Bell Let’s Talk

Wednesday, January 25, 2017 9:07 PM | Sandy (Administrator)

Today is Bell Let’s Talk Day, an initiative from Bell Canada to raise awareness on mental health.

It would make sense I write something.

I’ve been living with chronic depression since childhood, probably as early as 7 or 8 years old, but not formally diagnosed until 15 years old.

You could say I’ve lived with depression most of my life, and that it’s a part of who I am, what makes me the person that you know as Sandy.

I don’t discuss it openly on social media, not because I don’t want to, or that I’m ashamed of it. If someone asked me about it, I’m more than open to discuss what I go through. I think a part of me doesn’t regularly post about my condition is because I don’t want sympathy. The type where people look at you differently, as if you are substandard of a human being. I also don’t post openly when I’m suffering a relapse because most people would have a very tough time understanding how is it that I’m in the deepest of depression at the moment, and yet I’m telling jokes and making others laugh? Naturally, people assume that if you’re in depression, then you can’t function. Most importantly, I don’t post because, sometimes, I just don’t need ignorant bullshit from people.  

The problem, for someone like myself that’s lived with depression for such a long time, is that you learn to adapt, and you become a high functioning chronically depressed human being. Most people don’t know when I’m suffering a relapse, even my own mother, whom was the first to understand that it was not normal for a child to cry for no reason at all, and when I was formally diagnosed, she did not shy away nor ignore my illness. Today she has become somewhat out of tune when I’m relapsing, because most of the times I just work through it on my own.

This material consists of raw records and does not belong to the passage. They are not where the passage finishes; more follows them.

(* ===== verification/Agas.v ===== *)
(** * Moving blocks between ranks

    libhpx/gas/agas/AGAS.{h,cpp}: every rank has a translation table and memory; a block
    starts at its home, moves when the rank that owns it invalidates its mapping and sends
    it on, and is reached by following what the ranks know of its owner.  A rank that is
    asked for a block it does not own tells the source.  One block is followed here.  Threads
    pin it, use it and unpin it, and move it, with a step for each operation on the table of
    a rank; the messages of the protocol are delivered in any order. *)

From S2P Require Import Prelude Math Gva Btt.

Section Agas.
Context {D : Type}.                   (* the contents of a block *)

(** ** Ranks *)

Record local := mkLocal { tbl : btt; mem : gmap Z D }.

Implicit Types (x : local) (d : D).

Definition with_tbl x t : local := mkLocal t x.(mem).

Definition THERE_OFFSET : Z := 4398046511103.

Definition there (i : Z) : Z := GlobalVirtualAddress THERE_OFFSET 0 0 i.

Definition ownerOf x gva : Z :=
  if offset gva =? THERE_OFFSET then home gva else (getOwner_cached x.(tbl) gva).1.

(** [a] is the address that malloc returns. *)
Definition upsertBlock x gva (at_ : Z) d (a : Z) : option local :=
  match x.(mem) !! a with
  | Some _ => None
  | None =>
    if a =? 0 then None
    else Some (mkLocal (upsert x.(tbl) gva x.(tbl).(rank_) a 1 at_) (<[a := d]> x.(mem)))
  end.

(** free(): the address must have been allocated. *)
Definition free_mem x (a : Z) : option local :=
  match x.(mem) !! a with
  | Some _ => Some (mkLocal x.(tbl) (delete a x.(mem)))
  | None => None
  end.

(** invalidateMapping, in the parts between which other threads run.  Up to the check of the
    owner: *)
Inductive checked :=
| Done                        (* the block is where it should go *)
| Resend
| Proceed.

Definition invalidate_check x gva (to : Z) : option checked :=
  if x.(tbl).(rank_) =? to then Some Done
  else
    o ← getOwner x.(tbl) gva;
    Some (if negb (o =? x.(tbl).(rank_)) then Resend else Proceed).

(** A round of the loop of move, its attempt and its wait for the pins to go: the attempt gives
    the memory and the attributes of the block, the wait whether the thread [p] runs again. *)
Definition invalidate_try x gva (to : Z) : local * option (Z * Z) :=
  let '(t, r) := tryMove x.(tbl) gva to in (with_tbl x t, r).

Definition invalidate_wait x gva (p : Z) : option (local * bool) :=
  '(t, r) ← waitForZeroCount x.(tbl) gva p;
  Some (with_tbl x t, bool_decide (is_Some r)).

(** The copy of the block into the parcel, and the release of its memory away from home. *)
Definition invalidate_send x gva (l : Z) : option (local * D) :=
  d ← x.(mem) !! l;
  x ← (if home gva =? x.(tbl).(rank_) then Some x else free_mem x l);
  Some (x, d).

(** A pinned access that may write, as one step: the contents it sees, or what the source is
    told. *)
Inductive accessed := Seen (d : D) | Failed (tell : option (Z * Z)).

Definition access x gva (src : Z) (w : option D) : option (local * accessed) :=
  '(t, r) ← tryPin x.(tbl) gva;
  match r with
  | Pinned l =>
    let l := l - toBlockOffset gva in
    d ← x.(mem) !! l;
    '(t, _) ← unpin t gva;
    Some (mkLocal t (match w with Some d' => <[l := d']> x.(mem) | None => x.(mem) end), Seen d)
  | Missing => Some (with_tbl x t, Failed None)
  | NotOwner o =>
    Some (with_tbl x t, Failed (if src =? x.(tbl).(rank_) then None else Some (src, o)))
  end.

Definition UpdateOwnerHandler x gva (o : Z) : option local :=
  t ← updateOwner x.(tbl) gva (u16 o); Some (with_tbl x t).

(** freeBlock at a rank at which the block is not pinned: true when the request goes on to
    the home of the block. *)
Definition freeBlock x gva : option (local * bool) :=
  '(t, r) ← tryRemove x.(tbl) gva;
  match r with
  | None => None
  | Some l =>
    let x := with_tbl x t in
    if home gva =? x.(tbl).(rank_) then Some (x, false)
    else x ← free_mem x l; Some (x, true)
  end.

(** ** The system *)

(** The parcel of UpsertBlock goes to the address that the block is moved to, which is taken
    to stay at the rank that the move names. *)
Inductive message :=
| UpsertBlock (to at_ : Z) (d : D)
| UpdateOwner (s o : Z).

(** A thread at rank [r]: it has pinned the block, whose memory is at [l], or runs
    invalidateMapping. *)
Inductive phase :=
| Holds (r l : Z)
| Tries (r to : Z)              (* it found the rank to be the owner *)
| Awaits (r to : Z)             (* tryMove has failed *)
| Parks (r to : Z)              (* it waits in the entry of the block *)
| Took (r to at_ l : Z)         (* it has the block, still in its old memory *)
| Ended.

(** The ranks that held the block, in the order they got it, and its last contents, are
    recorded for the specification. *)
Record world := mkWorld {
  ranks : list local;
  network : list message;
  threads : list phase;
  hist : list Z;
  latest : D;
}.

Implicit Types (y : world) (ths : list phase).

Inductive label :=
| TakePin (r src : Z)
| UsePin (i : nat) (w : option D)
| DropPin (i : nat)
| StartMove (r to : Z)
| TryMove (i : nat)
| AwaitPins (i : nat)
| SendBlock (i : nat)
| Deliver (i : nat) (a : Z).

Definition rank y (r : Z) : option local := if r <? 0 then None else y.(ranks) !! Z.to_nat r.
Definition set_rank y (r : Z) x : world := mkWorld (<[Z.to_nat r := x]> y.(ranks)) y.(network) y.(threads) y.(hist) y.(latest).
Definition with_net y n : world := mkWorld y.(ranks) n y.(threads) y.(hist) y.(latest).
Definition with_threads y ths : world := mkWorld y.(ranks) y.(network) ths y.(hist) y.(latest).
Definition with_latest y d : world := mkWorld y.(ranks) y.(network) y.(threads) y.(hist) d.

(** The thread that unpin spawns goes on with the loop of move. *)
Definition wake (ths : list phase) (c : option Z) : list phase :=
  match c with
  | None => ths
  | Some p =>
    match ths !! Z.to_nat p with
    | Some (Parks r to) => <[Z.to_nat p := Tries r to]> ths
    | _ => ths
    end
  end.

Section Block.
Variable gva : Z.

Definition agas_step y (b : label) : option (world * option D) :=
  match b with
  | TakePin r src =>
    x ← rank y r;
    '(t, res) ← tryPin x.(tbl) gva;
    let y := set_rank y r (with_tbl x t) in
    match res with
    | Pinned l => Some (with_threads y (y.(threads) ++ [Holds r (l - toBlockOffset gva)]), None)
    | Missing => Some (y, None)
    | NotOwner o =>
      Some (if src =? r then y else with_net y (y.(network) ++ [UpdateOwner src o]), None)
    end
  | UsePin i w =>
    p ← y.(threads) !! i;
    match p with
    | Holds r l =>
      x ← rank y r;
      d ← x.(mem) !! l;
      Some (match w with
            | Some d' => with_latest (set_rank y r (mkLocal x.(tbl) (<[l := d']> x.(mem)))) d'
            | None => y
            end, Some d)
    | _ => None
    end
  | DropPin i =>
    p ← y.(threads) !! i;
    match p with
    | Holds r l =>
      x ← rank y r;
      '(t, c) ← unpin x.(tbl) gva;
      Some (with_threads (set_rank y r (with_tbl x t)) (wake (<[i := Ended]> y.(threads)) c), None)
    | _ => None
    end
  | StartMove r to =>
    x ← rank y r;
    c ← invalidate_check x gva to;
    Some (match c with Proceed => with_threads y (y.(threads) ++ [Tries r to]) | _ => y end, None)
  | TryMove i =>
    p ← y.(threads) !! i;
    match p with
    | Tries r to =>
      x ← rank y r;
      let '(x, res) := invalidate_try x gva to in
      Some (with_threads (set_rank y r x)
        (<[i := match res with Some (l, at_) => Took r to at_ l | None => Awaits r to end]> y.(threads)), None)
    | _ => None
    end
  | AwaitPins i =>
    p ← y.(threads) !! i;
    match p with
    | Awaits r to =>
      x ← rank y r;
      '(x, again) ← invalidate_wait x gva (Z.of_nat i);
      Some (with_threads (set_rank y r x)
        (<[i := if again : bool then Tries r to else Parks r to]> y.(threads)), None)
    | _ => None
    end
  | SendBlock i =>
    p ← y.(threads) !! i;
    match p with
    | Took r to at_ l =>
      x ← rank y r;
      '(x, d) ← invalidate_send x gva l;
      Some (with_net (with_threads (set_rank y r x) (<[i := Ended]> y.(threads)))
        (y.(network) ++ [UpsertBlock to at_ d]), None)
    | _ => None
    end
  | Deliver i a =>
    m ← y.(network) !! i;
    let y := with_net y (delete i y.(network)) in
    match m with
    | UpsertBlock to at_ d =>
      x ← rank y to;
      x ← upsertBlock x gva at_ d a;
      let y := set_rank y to x in
      Some (mkWorld y.(ranks) y.(network) y.(threads) (y.(hist) ++ [to]) y.(latest), None)
    | UpdateOwner s o =>
      x ← rank y s;
      x ← UpdateOwnerHandler x gva o;
      Some (set_rank y s x, None)
    end
  end.

(** What a rank's parcels to the block do next. *)
Definition forward y (r : Z) : Z := match rank y r with Some x => ownerOf x gva | None => r end.

Definition empty_local (r : Z) : local := mkLocal (mkBtt r ∅) ∅.

(** The home of a block after its allocation at address [l]. *)
Definition home_local (l : Z) d : local :=
  mkLocal (upsert (mkBtt (home gva) ∅) gva (home gva) l 1 HPX_GAS_ATTR_NONE) {[l := d]}.

Definition agas_empty (n : nat) d : world :=
  mkWorld (map (fun i => empty_local (Z.of_nat i)) (seq 0 n)) [] [] [home gva] d.

Definition agas_start (n : nat) (l : Z) d : world := set_rank (agas_empty n d) (home gva) (home_local l d).

(** The blocks that are under way, in the memory of the rank they leave and in parcels, and
    the way of the block with them. *)
Definition in_thread y (p : phase) : option (Z * option D) :=
  match p with
  | Took r to _ l => Some (to, x ← rank y r; x.(mem) !! l)
  | _ => None
  end.
Definition in_parcel (m : message) : option (Z * option D) :=
  match m with UpsertBlock to _ d => Some (to, Some d) | _ => None end.
Definition flights y : list (Z * option D) := omap (in_thread y) y.(threads) ++ omap in_parcel y.(network).
Definition path y : list Z := y.(hist) ++ map fst (flights y).

(** An owner update is not stale: the rank it names gets the block after the receiver had it. *)
Definition recent y (s o : Z) : Prop :=
  exists t, path y !! t = Some o /\ forall j, y.(hist) !! j = Some s -> (j < t)%nat.

(** The rank is the owner of the block by its table. *)
Definition owns y (r : Z) : Prop :=
  exists x e, rank y r = Some x /\ find x.(tbl) gva = Some e /\ e.(owner) = r.

(** A move takes the block only where the check of the owner still holds, which the code does
    not look at again. *)
Definition label_ok y (b : label) : Prop :=
  match b with
  | StartMove _ to => 0 <= to < Z.of_nat (length y.(ranks))
  | TryMove i => match y.(threads) !! i with Some (Tries r _) => owns y r | _ => True end
  | Deliver i _ => match y.(network) !! i with Some (UpdateOwner s o) => recent y s o | _ => True end
  | _ => True
  end.

Inductive agas_run (n : nat) (l : Z) d : list (option D) -> world -> Prop :=
| agas_nil : agas_run n l d [] (agas_start n l d)
| agas_cons tr y b y' r : agas_run n l d tr y -> label_ok y b -> agas_step y b = Some (y', r) ->
    agas_run n l d (tr ++ [r]) y'.

(** ** The invariant *)

Definition resident y (r : Z) : Prop := flights y = [] /\ last y.(hist) = Some r.

Definition holder (p : phase) : Z := match p with Holds _ _ => 1 | _ => 0 end.
Definition holders (ths : list phase) : Z := sum_of holder ths.

(** The rank that has the block. *)
Definition holds_block y x : Prop :=
  exists e, find x.(tbl) gva = Some e /\ e.(owner) = x.(tbl).(rank_) /\ e.(count) = holders y.(threads) /\ e.(lva) <> 0
    /\ x.(mem) !! e.(lva) = Some y.(latest).

(** A rank that has not, or no longer. *)
Definition knows_block y (r : Z) x : Prop :=
  (forall e, find x.(tbl) gva = Some e -> e.(count) = 0 /\ e.(owner) <> r /\ recent y r e.(owner))
  /\ (r ∈ y.(hist) -> is_Some (find x.(tbl) gva)).

Definition phase_ok (n : nat) y (p : phase) : Prop :=
  match p with
  | Holds r l => resident y r /\ exists x e, rank y r = Some x /\ find x.(tbl) gva = Some e /\ e.(lva) = l
  | Tries r to | Awaits r to | Parks r to => to <> r /\ 0 <= to < Z.of_nat n
  | _ => True
  end.

Record agas_inv (n : nat) y : Prop := {
  ai_ranks : length y.(ranks) = n;
  ai_rank r x : rank y r = Some x -> x.(tbl).(rank_) = r;
  ai_home : y.(hist) !! 0%nat = Some (home gva);
  ai_path r : r ∈ path y -> 0 <= r < Z.of_nat n;
  ai_flight : flights y = [] \/ exists to, flights y = [(to, Some y.(latest))];
  ai_resident r x : resident y r -> rank y r = Some x -> holds_block y x;
  ai_other r x : ~ resident y r -> rank y r = Some x -> knows_block y r x;
  ai_thread i p : y.(threads) !! i = Some p -> phase_ok n y p;
}.

Lemma rank_set y r x x' r' : rank y r = Some x ->
  rank (set_rank y r x') r' = if decide (r = r') then Some x' else rank y r'.
Proof.
  unfold rank, set_rank; simpl. intros Hr. destruct (Z.ltb_spec r 0); [done|].
  case_decide as E.
  - subst r'. destruct (Z.ltb_spec r 0); [lia|]. apply list_lookup_insert_eq. by eapply lookup_lt_Some.
  - destruct (Z.ltb_spec r' 0); [done|]. apply list_lookup_insert_ne. lia.
Qed.

Lemma set_rank_same y r x : rank y r = Some x -> set_rank y r x = y.
Proof.
  unfold rank, set_rank. destruct (r <? 0); [done|]. intros H. rewrite list_insert_id by done. by destruct y.
Qed.

Lemma rank_range y r x : rank y r = Some x -> 0 <= r < Z.of_nat (length y.(ranks)).
Proof.
  unfold rank. destruct (Z.ltb_spec r 0); [done|]. intros Hl%lookup_lt_Some. lia.
Qed.

Lemma range_rank y r : 0 <= r < Z.of_nat (length y.(ranks)) -> exists x, rank y r = Some x.
Proof. intros Hr. unfold rank. destruct (Z.ltb_spec r 0); [lia|]. apply lookup_lt_is_Some. lia. Qed.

For those of you that might have wondered why I’d been MIA for a couple of months with writing, well, that’s because I’ve been in relapse.

What does it feel like?

First of all, please don’t take my experience as the standard for everyone else. I’m not a medical professional, but I know myself well enough to recognize when I’m relapsing, and have enough understanding to seek medical treatment on my own. Mental health is complex, because it affects everyone differently. The basis are the same, but once you get through the first level, then it becomes “customized”. What I go through is not what you might go through.

For me, I’m 95% of the time able to function daily. You probably won’t notice much of a difference in my performance. But what goes on inside me, is a very challenging battle being fought, and the mental battle can sometimes be extreme and epic. The mere task of actually waking up in the mornings is a battle. There have been a few times where it took 45 mins just to brush my teeth. My stress levels are high because I’m trying to figure out in my brain if I should take the advice that are being presented in my depressive state or not. Is what I’m thinking logical because it really is logical, or if it’s depression pitching in and playing the part.


The biggest cue for me to recognize I’m relapsing, is when I have “suicidal” thoughts. I’ve never hurt myself directly, but ideas come in a lot more aggressively. Thoughts like being injured or being diagnosed with something start floating in, and that’s my main check point of a relapse taking place. During my second pregnancy, I knew I’d relapsed hard because the thought of aborting my fetus came, and I recognized that it was not a normal thought I was having, so I had my doctor help and we monitored me while taking an anti-depressant during pregnancy and 6 months postpartum.

My brain is in chaos and it hurts when I’m relapsing. The best way I can explain is that my brain is full of junk, and I’m trying to sort it and put it into order, but I can’t because my concentration is severely compromised. This is one of the biggest reasons why I hadn’t written for a while, not because I have nothing to say, I have plenty of thoughts, but because those thoughts are so damn hard to put out, it’s like trying to translate into a different language when you absolutely suck at the language you’re trying to translate into.


Even writing this piece at the moment, is pretty tough, I’ve thought about throwing in the towel on it many times today, since 10:00am this morning, but I’m fighting hard to make sure I say something, because I know I have to. I need to.

Bell Let’s Talk Day, thank you for raising awareness. Let’s continue to work on wiping out the stigma of mental health.

I’m gonna reward myself with a box of cookies now for actually having finished writing this.

And yes, weight fluctuations is also a factor when I’m relapsing…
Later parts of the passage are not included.